3.4. Bioassay of Insecticidal Activity

M. separata and P. xylostella were reared continuously with fresh wheat or cabbage leaves in our laboratory without insecticides, respectively. This feeding environment was controlled at temperature 25 ± 2 °C, relative humidity 75 ± 5% and photoperiod 12 L: 12 D. Compounds were dissolved separately in acetone to obtain required concentration. The stomach toxicity of these compounds was evaluated against the third instar larvae of M. separata and P. xylostella starved for 12 h using the leaf disc method [32]. Briefly, fresh leaf discs (0.5 cm × 0.5 cm) were treated separately with 1.0 μL solution of the compounds to get the toxic leaf discs. Subsequently, these toxic leaf discs were fed separately to the test insects. The topical toxicity was evaluated against the third instar larvae of M. separata and P. xylostella using the topical application method [33]. Briefly, the pronotum of test insects was treated separately with 1.0 μL solution of the compounds, and they were then reared with fresh leaves. Acetone and indoxacarb (a commercial insecticide) were used as negative and positive control, respectively. For each concentration, 24 insects with triplicate (24 × 3) were tested. The knockdown rate of test compounds against M. separata was recorded at 4 h and 8 h, and the corrected mortality was recorded at 24 h. Also, the corrected mortality of test compounds against P. xylostella was recorded at 24 h and 48 h, respectively.
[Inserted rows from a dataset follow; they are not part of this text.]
(** C2 (amended): a kill by a player [A] (the self-kill [A = B] included)
    adds 1 to the current match's [total_kills] and to [A]'s score, a missing
    score starting at 0; afterwards the sorted [players] list holds [A], and
    [B] unless [B] is [<world>]; when [B ≠ A] the event leaves the score
    entry of [B] as it was and adds none, as it does for every name other
    than [A]. *)
Theorem kill_by_player self m A B :
  wf self →
  killer_name m = Some A → victim_name m = Some B → is_Some (weapon m) →
  A ≠ "<world>" →
  ∃ g g' self',
    current_game (opened self) = Some g
    ∧ _process_kill_event m self = (Return tt, self')
    ∧ current_game self' = Some g'
    ∧ current_game_id self' = current_game_id (opened self)
    ∧ total_kills g' = total_kills g + 1
    ∧ kills g' !! A = Some (default 0 (kills g !! A) + 1)
    ∧ A ∈ players g'
    ∧ (B ≠ "<world>" → B ∈ players g')
    ∧ Sorted String.le (players g')
    ∧ (B ≠ A → kills g' !! B = kills g !! B)
    ∧ (∀ name, name ≠ A → kills g' !! name = kills g !! name).
Proof.
  intros Hwf HA HB Hw Hne.
  destruct (wf_opened self Hwf) as (id & g & Hid & Hg).
  exists g, (kill_update A B g). eexists.
  split; [by unfold current_game; rewrite Hid|].
  split; [by eapply process_kill_event_eq|].
  split; [by apply current_game_set|].
  split; [done|]. split; [done|].
  split.
  { unfold kill_update, defaultdict_add, world. cbn [kills].
    rewrite decide_False by done. apply lookup_insert_eq. }
  rewrite !elem_of_kill_update_players. unfold world.
  split; [naive_solver|]. split; [naive_solver|].
  split; [apply kill_update_Sorted|].
  assert (∀ name, name ≠ A → kills (kill_update A B g) !! name = kills g !! name)
    as Hothers.
  { intros name Hname. unfold kill_update, defaultdict_add, world. cbn [kills].
    rewrite decide_False by done. by apply lookup_insert_ne. }
  split; [apply Hothers|done].
Qed.

Lemma kill_by_player_witness :
  ∃ g g' self',
    current_game (opened __init__) = Some g
    ∧ _process_kill_event (match_of alice_bob_line) __init__ = (Return tt, self')
    ∧ current_game self' = Some g'
    ∧ current_game_id self' = current_game_id (opened __init__)
    ∧ total_kills g' = total_kills g + 1
    ∧ kills g' !! "Alice" = Some (default 0 (kills g !! "Alice") + 1)
    ∧ "Alice" ∈ players g'
    ∧ ("Bob" ≠ "<world>" → "Bob" ∈ players g')
    ∧ Sorted String.le (players g')
    ∧ ("Bob" ≠ "Alice" → kills g' !! "Bob" = kills g !! "Bob")
    ∧ (∀ name, name ≠ "Alice" → kills g' !! name = kills g !! name).
Proof.
  apply (kill_by_player __init__ (match_of alice_bob_line) "Alice" "Bob").
  - by intros id.
  - vm_compute; reflexivity.
  - vm_compute; reflexivity.
  - vm_compute. by eexists.
  - done.
Defined.

(** C3: a kill by [<world>] of a player [B] adds 1 to the current match's
    [total_kills], takes 1 from [B]'s score, a missing score starting at 0 (so
    the first penalty gives -1), and [B] is in [players] afterwards; and no
    [players] list of a parse result holds [<world>]. *)
Theorem kill_by_world :
  (∀ self m B,
     wf self →
     killer_name m = Some "<world>" → victim_name m = Some B →
     is_Some (weapon m) → B ≠ "<world>" →
     ∃ g g' self',
       current_game (opened self) = Some g
       ∧ _process_kill_event m self = (Return tt, self')
       ∧ current_game self' = Some g'
       ∧ current_game_id self' = current_game_id (opened self)
       ∧ total_kills g' = total_kills g + 1
       ∧ kills g' !! B = Some (default 0 (kills g !! B) - 1)
       ∧ (kills g !! B = None → kills g' !! B = Some (-1))
       ∧ B ∈ players g')
  ∧ (∀ (fs : filesystem) path lines self,
       fs !! path = Some (RegularFile lines) →
       ∃ d self',
         parse_log_file fs path self = (Return d, self')
         ∧ ∀ id g, (id, g) ∈ d → "<world>" ∉ players g).
Proof.
  split.
  - intros self m B Hwf HA HB Hw Hne.
    destruct (wf_opened self Hwf) as (id & g & Hid & Hg).
    exists g, (kill_update world B g). eexists.
    split; [by unfold current_game; rewrite Hid|].
    split; [by eapply process_kill_event_eq|].
    split; [by apply current_game_set|].
    split; [done|]. split; [done|].
    assert (kills (kill_update world B g) !! B
            = Some (default 0 (kills g !! B) - 1)) as HkB.
    { unfold kill_update, defaultdict_add. cbn [kills].
      rewrite decide_True, decide_True by done. apply lookup_insert_eq. }
    split; [done|]. split; [by intros HN; rewrite HkB, HN|].
    rewrite elem_of_kill_update_players. naive_solver.
  - intros fs path lines self Hf. eexists _, _.
    split; [by apply parse_log_file_regular|].
    intros id g Hin.
    destruct (run_lines_spec lines) as [_ [_ _ _ Hgs]].
    rewrite Forall_forall in Hgs. apply (Hgs g).
    unfold Dict.values. apply list_elem_of_fmap. by exists (id, g).
Qed.

Lemma kill_by_world_witness :
  (∃ g g' self',
     current_game (opened __init__) = Some g
     ∧ _process_kill_event (match_of world_bob_line) __init__ = (Return tt, self')
     ∧ current_game self' = Some g'
     ∧ current_game_id self' = current_game_id (opened __init__)
     ∧ total_kills g' = total_kills g + 1
     ∧ kills g' !! "Bob" = Some (default 0 (kills g !! "Bob") - 1)
     ∧ (kills g !! "Bob" = None → kills g' !! "Bob" = Some (-1))
     ∧ "Bob" ∈ players g')
  ∧ (∃ d self',
       parse_log_file example_fs "log.txt" __init__ = (Return d, self')
       ∧ ∀ id g, (id, g) ∈ d → "<world>" ∉ players g).
Proof.
  split.
  - apply (proj1 kill_by_world __init__ (match_of world_bob_line) "Bob").
    + by intros id.
    + vm_compute; reflexivity.
    + vm_compute; reflexivity.
    + vm_compute. by eexists.
    + done.
  - apply (proj2 kill_by_world example_fs "log.txt" example_log __init__).
    reflexivity.
Defined.

(** * Logs without kill events (C4) *)

Lemma classify_marker line : is_marker line = true → classify line = MatchStart.
Proof. unfold is_marker, classify. by intros ->. Qed.
(* ===== verification/_CoqProject ===== *)
-Q . S2P
Prelude.v
Ring.v
Kmonad.v
Spinlock.v
Riscv.v
Mem.v
KString.v
Kalloc.v
Vm.v
VmWalk.v
VmMap.v
VmSpace.v
VmAlloc.v
VmFree.v
VmCopy.v
Block.v
Sleeplock.v
Bio.v
BioRing.v
BioCache.v
BioSpec.v
Log.v
LogSpec.v
LogRun.v
LogCrash.v
LogSpace.v
FsLayout.v
Fs.v
FsDir.v
Tx.v
Transaction.v
FsBlock.v
FsFormat.v
FsInode.v
FsRead.v
FsBmap.v
FsWrite.v
FsFile.v
FsPath.v
FsLookup.v
Pipe.v
PipeSpec.v
File.v
FileWrite.v
Proc.v
SleepWake.v
Sched.v
ProcSpec.v
Syscall.v
Exec.v
ExecSpec.v
Sysfile.v
Printf.v
Csr.v
Asm.v
Plic.v
Uart.v
Console.v
ConsoleSpec.v
Virtio.v
VirtioSpec.v
VirtioSys.v
Trap.v
TrapSpec.v
TrapUser.v
Boot.v
Mkfs.v
MkfsMap.v
MkfsSpec.v
MkfsRun.v
MkfsImage.v
Ulib.v
Grep.v
Umalloc.v
Sh.v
This experiment was carried out twice and the insecticidal activities of these compounds were displayed by KD₅₀ or LC₅₀ value, as well as 95% confidence interval.

4. Conclusions

In summary, we isolated a new lignan (T4) and three known lignans (phrymarolin I, II, and haedoxan A) from the roots of P. leptostachya, and we demonstrated that haedoxan A exhibited remarkably high insecticidal activity against M. separata with a stomach toxicity LC₅₀ value of 17.06 mg/L and a topical toxicity LC₅₀ value of 1123.14 mg/L at 24 h, respectively. Importantly, the stomach toxicity LC₅₀ value of haedoxan A against M. separata was comparable with the commercial chemical pesticide indoxacarb (20.73 mg/L). Moreover, phrymarolin I and haedoxan A also exhibited some stomach toxicity against P. xylostella with an LC₅₀ value of 1432.05 and 857.28 mg/L at 48 h, respectively. To our knowledge, this work is the first report on the insecticidal activity of lignans from P. leptostachya against P. xylostella. These results suggested that developing a novel class of insecticides or insecticide lead compounds based on lignans from P. leptostachya as the major insecticidal active ingredients is promising.